> _EXERCISE OBJECTIVE_: Take the material below and restate it word for word, stopping after the line in which "- exists m." occurs.

Segment Open

(** The loop over a data record stores its bytes. *)
Lemma hex_data_line n i address m l c :
  bs = take 4 bs ++ l ++ [c] -> (4 <= length bs)%nat -> (i + n = length l)%nat ->
  hex_index address + Z.of_nat (length l) <= SIZE -> 0 <= address < 2 ^ 32 ->
  exists m', hex_data n i address line m = Some m' /\
    forall x, m' x = if (hex_index address + Z.of_nat i <=? x) && (x <? hex_index address + Z.of_nat (length l))
                     then byte_at l (Z.to_nat (x - hex_index address)) else m x.
Proof.
  intros Hl H4 Hi HS HA. revert i m Hi. induction n as [|n IH]; intros i m Hi.
  - exists m. split; [done|]. intros x. rewrite (proj2 (andb_false_iff _ _)); [done|].
    destruct (Z.leb_spec (hex_index address + Z.of_nat i) x); [right; apply Z.ltb_ge; lia|by left].
  - assert (length bs = (5 + length l)%nat) as Elen.
    { pose proof (f_equal length Hl) as E. rewrite !length_app, length_take in E. cbn [length] in E. lia. }
    assert (hex_index (address + Z.of_nat i) = hex_index address + Z.of_nat i) as Ea.
    { assert (u32 address = address) as Eu by (by apply wrap_small). unfold hex_index in *.
      change SIZE with 0x20000000 in *. unfold DRAM_BASE in *.
      destruct (Z.leb_spec 0x80000000 address), (Z.ltb_spec address (0x80000000 + 0x20000000)); cbn [andb] in *.
      - assert (u32 (address - 0x80000000) = address - 0x80000000) as Ed by (apply wrap_small; unfold fits; lia).
        rewrite Ed in *. rewrite (proj2 (Z.leb_le _ _)), (proj2 (Z.ltb_lt _ _)) by lia. cbn [andb].
        rewrite wrap_small by (unfold fits; lia). lia.
      - lia.
      - rewrite Eu in *. rewrite (proj2 (Z.leb_gt _ (address + _))) by lia. apply wrap_small. unfold fits. lia.
      - lia. }
    assert (0 <= hex_index address) by (apply wrap_fits; lia).
    cbn [hex_data]. rewrite Ea, length_line.
    rewrite (proj2 (Z.ltb_lt _ SIZE)), (proj2 (Nat.leb_le _ _)) by lia. cbn [andb].
    replace (9 + i * 2)%nat with (1 + 2 * (4 + i))%nat by lia.
    pose proof (stol_line (4 + i) 1 ltac:(lia) ltac:(lia)) as Ew. change (2 * 1)%nat with 2%nat in Ew. rewrite Ew.
    assert (i < length l)%nat as Hil by lia. destruct (lookup_lt_is_Some_2 l i Hil) as [b Hb].
    assert (bs !! (4 + i)%nat = Some b) as Hbb.
    { rewrite Hl, lookup_app_r by (rewrite length_take; lia). rewrite length_take, Nat.min_l by lia.
      replace (4 + i - 4)%nat with i by lia. by rewrite lookup_app_l. }
    assert (take 1 (drop (4 + i) bs) = [b]) as -> by (erewrite drop_S by done; done).
    rewrite number_nibbles. cbn [number nibbles]. pose proof (list.Forall_lookup_1 _ _ _ _ Hbs Hbb) as Hbf. simpl in Hbf.
    change (number (256 * 0 + b) (nibbles [])) with (256 * 0 + b). rewrite Z.mul_0_r, Z.add_0_l, (wrap_small 8 b) by done.
    destruct (IH (S i) (fun x => if x =? hex_index address + Z.of_nat i then b else m x)) as (m' & Em & Hm); [lia|].
    exists m'. split; [done|]. intros x. rewrite Hm. clear Hm IH.
    destruct (Z.eqb_spec x (hex_index address + Z.of_nat i)) as [->|Hx].
    + rewrite (proj2 (Z.leb_gt _ (hex_index address + Z.of_nat i))) by lia. simpl.
      rewrite Z.leb_refl, (proj2 (Z.ltb_lt _ _)) by lia. simpl. unfold byte_at.
      replace (Z.to_nat _) with i by lia. by rewrite Hb.
    + replace (hex_index address + Z.of_nat (S i) <=? x) with (hex_index address + Z.of_nat i <=? x); [done|].
      destruct (Z.leb_spec (hex_index address + Z.of_nat i) x), (Z.leb_spec (hex_index address + Z.of_nat (S i)) x); lia.
Qed.
End line.
(* ===== verification/BusCtrl.v ===== *)
(** [src/BusCtrl.cpp]: the TLM bus.  The targets behind the sockets are arbitrary
    instances of [Target]; an optional socket that is not bound is [None].  The
    state of the bus is the state of its targets and the stop flag raised by the
    HTIF addresses. *)
From S2P Require Import Prelude Bytes Memory.

Definition TRACE_MEMORY_ADDRESS : Z := 0x40000000.
Definition TIMER_MEMORY_ADDRESS_LO : Z := 0x40004000.
Definition TIMER_MEMORY_ADDRESS_HI : Z := 0x40004004.
Definition TIMERCMP_MEMORY_ADDRESS_LO : Z := 0x40004008.
Definition TIMERCMP_MEMORY_ADDRESS_HI : Z := 0x4000400C.
Definition UART0_BASE_ADDRESS : Z := 0x10000000.
Definition CLINT_BASE_ADDRESS : Z := 0x02000000.
Definition PLIC_BASE_ADDRESS : Z := 0x0C000000.
Definition DMA_BASE_ADDRESS : Z := 0x30000000.
Definition SYSCALL_BASE_ADDRESS : Z := 0x60000000.
Definition TO_HOST_ADDRESS : Z := 0x90000000.
Definition HTIF_TOHOST_ADDR : Z := 0x80001000.
Definition DRAM_BASE_ADDRESS : Z := 0x80000000.
Definition DRAM_SIZE : Z := 0x20000000.

(** What the bus does with a transaction. *)
Inductive route :=
  | R_Htif | R_Memory (adr : Z) | R_Uart (adr : Z) | R_Clint (adr : Z) | R_Plic (adr : Z)
  | R_Dma (adr : Z) | R_Syscall (adr : Z) | R_Timer (adr : Z) | R_Trace (adr : Z).

Definition in_region (a base size : Z) : bool := (base <=? a) && (a <? base + size).

Definition decode_route (adr_bytes : Z) (cmd : tlm_command) : route :=
  let adr := adr_bytes / 4 in
  if adr_bytes =? TO_HOST_ADDRESS then R_Htif
  else if in_region adr_bytes DRAM_BASE_ADDRESS DRAM_SIZE then
    if (adr_bytes =? HTIF_TOHOST_ADDR) && bool_decide (cmd = TLM_WRITE) then R_Htif
    else R_Memory (adr_bytes - DRAM_BASE_ADDRESS)
  else if in_region adr_bytes UART0_BASE_ADDRESS 0x100 then R_Uart (adr_bytes - UART0_BASE_ADDRESS)
  else if in_region adr_bytes CLINT_BASE_ADDRESS 0x10000 then
    R_Clint (adr_bytes - CLINT_BASE_ADDRESS)
  else if in_region adr_bytes PLIC_BASE_ADDRESS 0x400000 then
    R_Plic (adr_bytes - PLIC_BASE_ADDRESS)
  else if in_region adr_bytes DMA_BASE_ADDRESS 0x1000 then R_Dma (adr_bytes - DMA_BASE_ADDRESS)
  else if in_region adr_bytes SYSCALL_BASE_ADDRESS 0x1000 then
    R_Syscall (adr_bytes - SYSCALL_BASE_ADDRESS)
  else if (adr =? TIMER_MEMORY_ADDRESS_HI / 4) || (adr =? TIMER_MEMORY_ADDRESS_LO / 4) ||
          (adr =? TIMERCMP_MEMORY_ADDRESS_HI / 4) || (adr =? TIMERCMP_MEMORY_ADDRESS_LO / 4)
  then R_Timer adr_bytes
  else if adr =? TRACE_MEMORY_ADDRESS / 4 then R_Trace adr_bytes
  else R_Memory adr_bytes.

Segment Closed

> _WRITTEN RESPONSE_:
(** The loop over a data record stores its bytes. *)
Lemma hex_data_line n i address m l c :
  bs = take 4 bs ++ l ++ [c] -> (4 <= length bs)%nat -> (i + n = length l)%nat ->
  hex_index address + Z.of_nat (length l) <= SIZE -> 0 <= address < 2 ^ 32 ->
  exists m', hex_data n i address line m = Some m' /\
    forall x, m' x = if (hex_index address + Z.of_nat i <=? x) && (x <? hex_index address + Z.of_nat (length l))
                     then byte_at l (Z.to_nat (x - hex_index address)) else m x.
Proof.
  intros Hl H4 Hi HS HA. revert i m Hi. induction n as [|n IH]; intros i m Hi.
  - exists m. split; [done|]. intros x. rewrite (proj2 (andb_false_iff _ _)); [done|].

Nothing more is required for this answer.